*** Opening Data to process ***

(* ===== verification/BootImgCorrect.v ===== *)
(** * Boot images: layout, identifier and round trip *)
From S2P Require Import Prelude Posix SparseFormat CStrings HashCtx Sha BootImg.

(** ** The header *)

Lemma bytes_at_here n a b : length a = n -> bytes_at 0 n (a ++ b) = a.
Proof. intros <-. unfold bytes_at. by rewrite drop_0, take_app_length. Qed.

Lemma bytes_at_all n a : length a = n -> bytes_at 0 n a = a.
Proof. intros <-. unfold bytes_at. by rewrite drop_0, firstn_all. Qed.

Lemma bytes_at_skip o n m a b : length a = m -> bytes_at (m + o) n (a ++ b) = bytes_at o n b.
Proof. intros <-. unfold bytes_at. rewrite drop_app_ge by lia. do 2 f_equal. lia. Qed.

Lemma hdr_roundtrip h : hdr_ok h -> hdr_of_bytes (hdr_bytes h) = h.
Proof.
  intros (Hm & ? & ? & ? & ? & ? & ? & ? & ? & ? & ? & Hn & Hc & Hi & He).
  pose proof (length_le_split 4) as Hle. unfold hdr_bytes, hdr_of_bytes.
  unfold field.
  repeat match goal with |- context [take ?n (drop ?o ?b)] => change (take n (drop o b)) with (bytes_at o n b) end.
  repeat match goal with
  | |- context [bytes_at (S ?o) ?n (?a ++ ?b)] =>
      let m := match a with
        | le_split 4 _ => constr:(4%nat) | h_magic _ => constr:(8%nat) | h_name _ => constr:(16%nat)
        | h_cmdline _ => constr:(512%nat) | h_id _ => constr:(32%nat) end in
      let o' := eval vm_compute in (S o - m)%nat in
      change (bytes_at (S o) n (a ++ b)) with (bytes_at (m + o') n (a ++ b));
      rewrite (bytes_at_skip o' n m a b) by (apply Hle || done)
  end.
  rewrite !bytes_at_here by (apply Hle || done). rewrite bytes_at_all by done.
  rewrite !le_combine_split_u32 by done. by destruct h.
Qed.

Lemma blen_hdr h : hdr_ok h -> blen (hdr_bytes h) = HDR_SIZE.
Proof.
  intros (Hm & ? & ? & ? & ? & ? & ? & ? & ? & ? & ? & Hn & Hc & Hi & He).
  unfold hdr_bytes, blen. rewrite !length_app, !length_le_split, Hm, Hn, Hc, Hi, He. done.
Qed.

(** ** Pages *)

(** An item padded to whole pages. *)
Definition pad_page (ps : Z) (d : list byte) : list byte := d ++ zeros (ALIGN (blen d) ps - blen d).
Definition pages (ps : Z) (items : list (list byte)) : list byte := mjoin (pad_page ps <$> items).

Lemma page_mask ps x : page_size_supported ps = true -> Z.land x (u32 (ps - 1)) = x mod ps.
Proof.
  unfold page_size_supported. rewrite !orb_true_iff, !Z.eqb_eq.
  intros [[[->| ->]| ->]| ->].
  - exact (Z.land_ones x 11 ltac:(lia)).
  - exact (Z.land_ones x 12 ltac:(lia)).
  - exact (Z.land_ones x 13 ltac:(lia)).
  - exact (Z.land_ones x 14 ltac:(lia)).
Qed.

Lemma page_size_range ps : page_size_supported ps = true -> 2048 <= ps <= 16384.
Proof. unfold page_size_supported. rewrite !orb_true_iff, !Z.eqb_eq. lia. Qed.

Lemma align_pad x ps :
  0 < ps -> ALIGN x ps - x = if x mod ps =? 0 then 0 else ps - x mod ps.
Proof.
  intros Hp. pose proof (Z.div_mod x ps ltac:(lia)) as Hd. pose proof (Z.mod_pos_bound x ps Hp). unfold ALIGN.
  destruct (Z.eqb_spec (x mod ps) 0) as [H0|H0].
  - rewrite (DIV_ROUND_UP_unique x ps (x / ps)); lia.
  - rewrite (DIV_ROUND_UP_unique x ps (x / ps + 1)); lia.
Qed.

Lemma blen_pad_page ps d : 0 < ps -> blen (pad_page ps d) = ALIGN (blen d) ps.
Proof.
  intros Hp. unfold pad_page. pose proof (DIV_ROUND_UP_bounds (blen d) ps Hp). unfold ALIGN.
  rewrite blen_app, blen_zeros by lia. lia.
Qed.

Lemma write_append w fd data b x :
  w_fds w !! fd = Some (mk_ofile data (blen data) b) -> blen x <= w_space w ->
  exists w', write w fd x = (w', blen x) /\
    w_fds w' !! fd = Some (mk_ofile (data ++ x) (blen (data ++ x)) b) /\ w_space w' = w_space w - blen x.
Proof.
  intros Hf Hs. pose proof (blen_nonneg x). destruct (Z.eq_dec (blen x) 0) as [H0|H0].
  - destruct x; [|unfold blen in H0; simpl in H0; lia]. exists w. unfold write. rewrite Hf, app_nil_r.
    simpl. split_and!; try done. unfold blen; simpl; lia.
  - rewrite (write_ok w fd _ x Hf) by lia. eexists. split; [done|]. simpl. rewrite lookup_insert_eq.
    rewrite write_at_end, blen_app. done.
Qed.

Lemma write_item_ok w fd ps data b x :
  page_size_supported ps = true ->
  w_fds w !! fd = Some (mk_ofile data (blen data) b) -> blen (pad_page ps x) <= w_space w -> blen x < 2 ^ 31 ->
  exists w', write_item w fd ps x = Some w' /\
    w_fds w' !! fd = Some (mk_ofile (data ++ pad_page ps x) (blen (data ++ pad_page ps x)) b) /\
    w_space w' = w_space w - blen (pad_page ps x).
Proof.
  intros Hps Hf Hs Hx. pose proof (page_size_range ps Hps) as Hr. rewrite blen_pad_page in * by lia.
  pose proof (DIV_ROUND_UP_bounds (blen x) ps ltac:(lia)) as Hb. fold (ALIGN (blen x) ps) in Hb.
  destruct (write_append w fd data b x Hf) as (w1 & Hw1 & Hf1 & Hs1); [unfold ALIGN in *; lia|].
  unfold write_item. rewrite Hw1, Z.eqb_refl. cbn [negb]. unfold write_padding. rewrite (page_mask ps) by done.
  pose proof (align_pad (blen x) ps ltac:(lia)) as Hal. unfold pad_page. rewrite Hal, app_assoc.
  pose proof (Z.mod_pos_bound (blen x) ps ltac:(lia)).
  destruct (Z.eqb_spec (blen x mod ps) 0) as [H0|H0].
  - exists w1. rewrite zeros_nil, app_nil_r by lia. split_and!; [done|done|lia].
  - rewrite u32_small by (unfold is_u32; lia).
    destruct (write_append w1 fd (data ++ x) b (zeros (ps - blen x mod ps)) Hf1) as (w2 & Hw2 & Hf2 & Hs2).
    { rewrite blen_zeros by lia. lia. }
    rewrite Hw2. rewrite blen_zeros in * by lia. rewrite Z.eqb_refl. exists w2.
    split_and!; [done|done|lia].
Qed.

Lemma write_items_ok ps fd b items : forall w data,
  page_size_supported ps = true ->
  w_fds w !! fd = Some (mk_ofile data (blen data) b) -> blen (pages ps items) <= w_space w ->
  Forall (fun x => blen x < 2 ^ 31) items ->
  exists w', write_items w fd ps items = Some w' /\
    w_fds w' !! fd = Some (mk_ofile (data ++ pages ps items) (blen (data ++ pages ps items)) b).
Proof.
  induction items as [|x items IH]; intros w data Hps Hf Hs Hx; simpl.
  { exists w. change (pages ps []) with (@nil byte). by rewrite app_nil_r. }
  apply Forall_cons in Hx as [Hx Hxs].
  change (pages ps (x :: items)) with (pad_page ps x ++ pages ps items) in *. rewrite blen_app in Hs.
  pose proof (blen_nonneg (pages ps items)).
  destruct (write_item_ok w fd ps data b x Hps Hf) as (w1 & -> & Hf1 & Hs1); [lia|done|].
  rewrite app_assoc. apply IH; try done. lia.
Qed.

Lemma write_short w fd data b x :
  w_fds w !! fd = Some (mk_ofile data (blen data) b) -> 0 <= w_space w < blen x ->
  (write w fd x).2 <> blen x.
Proof.
  intros Hf Hs. unfold write. rewrite Hf. zdec.
  assert (Hb : blen (slice 0 (w_space w) x) = w_space w) by (apply blen_slice; lia).
  rewrite Hb. destruct (w_space w =? 0); simpl; lia.
Qed.

Lemma write_item_short w fd ps data b x :
  page_size_supported ps = true ->
  w_fds w !! fd = Some (mk_ofile data (blen data) b) -> 0 <= w_space w < blen (pad_page ps x) -> blen x < 2 ^ 31 ->
  write_item w fd ps x = None.
Proof.
  intros Hps Hf Hs Hx. pose proof (page_size_range ps Hps) as Hr. rewrite blen_pad_page in Hs by lia.
  unfold write_item. destruct (Z.le_gt_cases (blen x) (w_space w)) as [Hle|Hgt].
  - destruct (write_append w fd data b x Hf Hle) as (w1 & Hw1 & Hf1 & Hs1). rewrite Hw1, Z.eqb_refl. cbn [negb].
    unfold write_padding. rewrite (page_mask ps) by done.
    pose proof (align_pad (blen x) ps ltac:(lia)) as Hal. pose proof (Z.mod_pos_bound (blen x) ps ltac:(lia)).
    destruct (Z.eqb_spec (blen x mod ps) 0); [lia|]. rewrite u32_small by (unfold is_u32; lia).
    pose proof (write_short w1 fd _ b (zeros (ps - blen x mod ps)) Hf1) as Hsh.
    rewrite blen_zeros in Hsh by lia. specialize (Hsh ltac:(lia)).
    destruct (write w1 fd _) as [w2 wr]. simpl in Hsh. by destruct (Z.eqb_spec wr (ps - blen x mod ps)).
  - pose proof (write_short w fd _ b x Hf) as Hsh. specialize (Hsh ltac:(lia)).
    destruct (write w fd x) as [w1 n]. simpl in Hsh. by destruct (Z.eqb_spec n (blen x)).
Qed.

Lemma write_items_short ps fd b items : forall w data,
  page_size_supported ps = true ->
  w_fds w !! fd = Some (mk_ofile data (blen data) b) -> 0 <= w_space w < blen (pages ps items) ->
  Forall (fun x => blen x < 2 ^ 31) items -> write_items w fd ps items = None.
Proof.
  induction items as [|x items IH]; intros w data Hps Hf Hs Hx; simpl.
  { unfold blen in Hs; simpl in Hs. lia. }
  apply Forall_cons in Hx as [Hx Hxs].
  change (pages ps (x :: items)) with (pad_page ps x ++ pages ps items) in *. rewrite blen_app in Hs.
  destruct (Z.le_gt_cases (blen (pad_page ps x)) (w_space w)).
  - destruct (write_item_ok w fd ps data b x Hps Hf) as (w1 & -> & Hf1 & Hs1); [lia|done|].
    eapply IH; try done. lia.
  - rewrite (write_item_short w fd ps data b x); try done. lia.
Qed.

(** ** The identifier *)

(** What the identifier is the SHA-1 of. *)
Definition sized (d : list byte) : list byte := d ++ le_split 4 (blen d).
Definition hashed (k : list byte) (r s d : option (list byte)) : list byte :=
  sized k ++ sized (bytes_or_empty r) ++ sized (bytes_or_empty s) ++
  match d with Some d => sized d | None => [] end.

Definition input_ok (d : option (list byte)) : Prop := blen (bytes_or_empty d) < 2 ^ 31.

Lemma image_id_ok c k r s d :
  length (buf c) = 64%nat -> blen k < 2 ^ 31 -> input_ok r -> input_ok s -> input_ok d ->
  image_id c (Some k) r s d = Done (FIPS.sha1 (hashed k r s d)).
Proof.
  intros Hb Hk Hr Hs Hd. unfold input_ok in *.
  set (le x := le_split 4 (blen (bytes_or_empty x))).
  set (ps := [k; le (Some k); bytes_or_empty r; le r; bytes_or_empty s; le s] ++
             match d with Some d => [d; le (Some d)] | None => [] end).
  assert (Hj : mjoin ps = hashed k r s d).
  { unfold ps, hashed, sized, le. destruct d; cbn; rewrite <- ?app_assoc; by rewrite ?app_nil_r. }
  assert (Hle : forall x, blen (le x) = 4) by (intros; unfold le, blen at 1; by rewrite length_le_split).
  destruct (pieces_ok 5 SHA1_Transform FIPS.compress1 SHA_iv (drop 5 (state c)) (SHA_init c) ps
    SHA1_Transform_FIPS eq_refl (proj1 iv_u32) Hb) as (c' & b & Hfin & _ & Ht); [|reflexivity..|].
  { unfold ps. destruct d; cbn; rewrite ?blen_app, ?Hle; simpl in Hd; change (blen (@nil byte)) with 0; lia. }
  assert (Hid : image_id c (Some k) r s d =
    (let! (_, sha) := final SHA1_Transform 5 (foldl (update SHA1_Transform) (SHA_init c) ps) in
     Done (take SHA_DIGEST_SIZE sha))) by (unfold ps; by destruct d).
  rewrite Hid, Hfin. cbn [obind]. f_equal. unfold FIPS.sha1. by rewrite <- Hj, <- Ht.
Qed.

*** Closing Data to process ***

_Work to complete_
What is needed is a verbatim copy of every line in the records above from the one containing "rewrite write_at_end, blen_app. done." down to the one containing "x) <= w_space", both included, and nothing more.

_Response area_
    rewrite write_at_end, blen_app. done.
Qed.

Lemma write_item_ok w fd ps data b x :
  page_size_supported ps = true ->
  w_fds w !! fd = Some (mk_ofile data (blen data) b) -> blen (pad_page ps x) <= w_space w -> blen x < 2 ^ 31 ->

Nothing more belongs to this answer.